Saved entries:
□ □ □
(** ** Assignments to fields *)

Definition set_ino_number (v : Z) (n : Inode) : Inode :=
  MkInode v n.(ino_size) n.(ino_blocks) n.(ino_permissions).
Definition set_ino_size (v : Z) (n : Inode) : Inode :=
  MkInode n.(ino_number) v n.(ino_blocks) n.(ino_permissions).
Definition set_ino_blocks (v : list Z) (n : Inode) : Inode :=
  MkInode n.(ino_number) n.(ino_size) v n.(ino_permissions).
Definition set_ino_permissions (v : Z) (n : Inode) : Inode :=
  MkInode n.(ino_number) n.(ino_size) n.(ino_blocks) v.

Definition add_free_inodes (d : Z) (s : fs) : fs :=
  let b := s.(sb) in
  MkFs (MkSuperblock b.(sb_inode_count) b.(sb_block_count) (u32 (b.(sb_free_inodes) + d))
          b.(sb_free_blocks) b.(sb_magic) b.(sb_volume_name))
    s.(inode_table) s.(root_directory) s.(storage) s.(block_bitmap).
Definition add_free_blocks (d : Z) (s : fs) : fs :=
  let b := s.(sb) in
  MkFs (MkSuperblock b.(sb_inode_count) b.(sb_block_count) b.(sb_free_inodes)
          (u32 (b.(sb_free_blocks) + d)) b.(sb_magic) b.(sb_volume_name))
    s.(inode_table) s.(root_directory) s.(storage) s.(block_bitmap).
Definition set_inode_table (v : list Inode) (s : fs) : fs :=
  MkFs s.(sb) v s.(root_directory) s.(storage) s.(block_bitmap).
Definition set_root_directory (v : list DirectoryEntry) (s : fs) : fs :=
  MkFs s.(sb) s.(inode_table) v s.(storage) s.(block_bitmap).
Definition set_storage (v : list (list Z)) (s : fs) : fs :=
  MkFs s.(sb) s.(inode_table) s.(root_directory) v s.(block_bitmap).
Definition set_block_bitmap (v : list Z) (s : fs) : fs :=
  MkFs s.(sb) s.(inode_table) s.(root_directory) s.(storage) v.

(** [inode_table[i].field = ...] *)
Definition upd_inode (s : fs) (i : Z) (f : Inode → res Inode) : res fs :=
  n ← aget s.(inode_table) i;
  n' ← f n;
  t ← aset s.(inode_table) i n';
  Ok (set_inode_table t s).

(** [inode_table[i].blocks[j] = v] *)
Definition set_inode_block (s : fs) (i j v : Z) : res fs :=
  upd_inode s i (λ n, b ← aset n.(ino_blocks) j v; Ok (set_ino_blocks b n)).

(** [inode_table[i].blocks[j]] *)
Definition get_inode_block (s : fs) (i j : Z) : res Z :=
  n ← aget s.(inode_table) i; aget n.(ino_blocks) j.

(** [block_bitmap[b] = v] *)
Definition set_bitmap (s : fs) (b v : Z) : res fs :=
  t ← aset s.(block_bitmap) b v; Ok (set_block_bitmap t s).

(** [memcpy(storage[b] + offset, src, chunk)] *)
Definition copy_to_block (s : fs) (b offset : Z) (src : list Z) (chunk : Z) : res fs :=
  row ← aget s.(storage) b;
  row' ← memcpy row offset src (Z.to_nat chunk);
  t ← aset s.(storage) b row';
  Ok (set_storage t s).

(** The macros of [filesystem.c]. *)
Definition min_macro (a b : Z) : Z := if a <? b then a else b.
Definition max_macro (a b : Z) : Z := if a >? b then a else b.

(** ** Formatting *)

(** The string constant "ApnaFS". *)
Definition volume_label : list Z := [65; 112; 110; 97; 70; 83; 0].

(** [void format_disk()] *)
Definition format_disk (s : fs) : res fs :=
  name ← strncpy s.(sb).(sb_volume_name) volume_label 16;
  name ← aset name 15 0;
  table ← for_loop (Z.to_nat MAX_FILES) 0
    (λ i t, n ← aget t i;
            aset t i (MkInode 0 0 (memset_u32 n.(ino_blocks) (-1)) n.(ino_permissions)))
    s.(inode_table);
  dir ← for_loop (Z.to_nat MAX_FILES) 0
    (λ i t, d ← aget t i; aset t i (MkDirectoryEntry d.(de_filename) 0))
    s.(root_directory);
  bitmap ← for_loop (Z.to_nat BLOCK_COUNT) 0 (λ i t, aset t i 0) s.(block_bitmap);
  Ok (MkFs (MkSuperblock MAX_FILES BLOCK_COUNT MAX_FILES BLOCK_COUNT 61267 name)
        table dir s.(storage) bitmap).

(** [void create_file_system()] *)
Definition create_file_system (s : fs) : res fs := format_disk s.

(** ** Allocation *)

(** [int allocate_inode()] *)
Definition allocate_inode (s : fs) : res (Z * fs) :=
  r ← find_first (Z.to_nat MAX_FILES) 0
        (λ i, n ← aget s.(inode_table) i; Ok (n.(ino_number) =? 0));
  match r with
  | Some i =>
      s ← upd_inode s i (λ n, Ok (set_ino_number (u32 (i + 1)) n));
      Ok (i, add_free_inodes (-1) s)
  | None => Ok (-1, s)
  end.

(** [int allocate_block()] *)
Definition allocate_block (s : fs) : res (Z * fs) :=
  r ← find_first (Z.to_nat BLOCK_COUNT) 0
        (λ i, v ← aget s.(block_bitmap) i; Ok (v =? 0));
  match r with
  | Some i => s ← set_bitmap s i 1; Ok (i, add_free_blocks (-1) s)
  | None => Ok (-1, s)
  end.

(** One turn of the loop of [allocate_blocks]; the state is [i],
    [allocated] and the file system. *)
Definition allocate_blocks_step (inode_index required_blocks : Z)
    (st : Z * Z * fs) : res ((Z * Z * fs) + (Z * fs)) :=
  let '(i, allocated, s) := st in
  if (i <? MAX_BLOCKS_PER_FILE) && (u32 allocated <? required_blocks) then
    b ← get_inode_block s inode_index i;
    if b =? U32_MAX then
      '(new_block, s) ← allocate_block s;
      if new_block =? -1 then Ok (inr (allocated, s))
      else
        s ← set_inode_block s inode_index i (u32 new_block);
        Ok (inl (i + 1, allocated + 1, s))
    else Ok (inl (i + 1, allocated, s))
  else Ok (inr (allocated, s)).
□ □ □
**TASK TO CARRY OUT**: Set down the lines above as they stand, starting with the first line and ending with the line that contains "MkFs s.(sb) s.(inode_table) s.(root_directory) v".

**OUTPUT BELOW**:
(** ** Assignments to fields *)

Definition set_ino_number (v : Z) (n : Inode) : Inode :=
  MkInode v n.(ino_size) n.(ino_blocks) n.(ino_permissions).
Definition set_ino_size (v : Z) (n : Inode) : Inode :=
  MkInode n.(ino_number) v n.(ino_blocks) n.(ino_permissions).
Definition set_ino_blocks (v : list Z) (n : Inode) : Inode :=
  MkInode n.(ino_number) n.(ino_size) v n.(ino_permissions).
Definition set_ino_permissions (v : Z) (n : Inode) : Inode :=
  MkInode n.(ino_number) n.(ino_size) n.(ino_blocks) v.

Definition add_free_inodes (d : Z) (s : fs) : fs :=
  let b := s.(sb) in
  MkFs (MkSuperblock b.(sb_inode_count) b.(sb_block_count) (u32 (b.(sb_free_inodes) + d))
          b.(sb_free_blocks) b.(sb_magic) b.(sb_volume_name))
    s.(inode_table) s.(root_directory) s.(storage) s.(block_bitmap).
Definition add_free_blocks (d : Z) (s : fs) : fs :=
  let b := s.(sb) in
  MkFs (MkSuperblock b.(sb_inode_count) b.(sb_block_count) b.(sb_free_inodes)
          (u32 (b.(sb_free_blocks) + d)) b.(sb_magic) b.(sb_volume_name))
    s.(inode_table) s.(root_directory) s.(storage) s.(block_bitmap).
Definition set_inode_table (v : list Inode) (s : fs) : fs :=
  MkFs s.(sb) v s.(root_directory) s.(storage) s.(block_bitmap).
Definition set_root_directory (v : list DirectoryEntry) (s : fs) : fs :=
  MkFs s.(sb) s.(inode_table) v s.(storage) s.(block_bitmap).
Definition set_storage (v : list (list Z)) (s : fs) : fs :=
  MkFs s.(sb) s.(inode_table) s.(root_directory) v s.(block_bitmap).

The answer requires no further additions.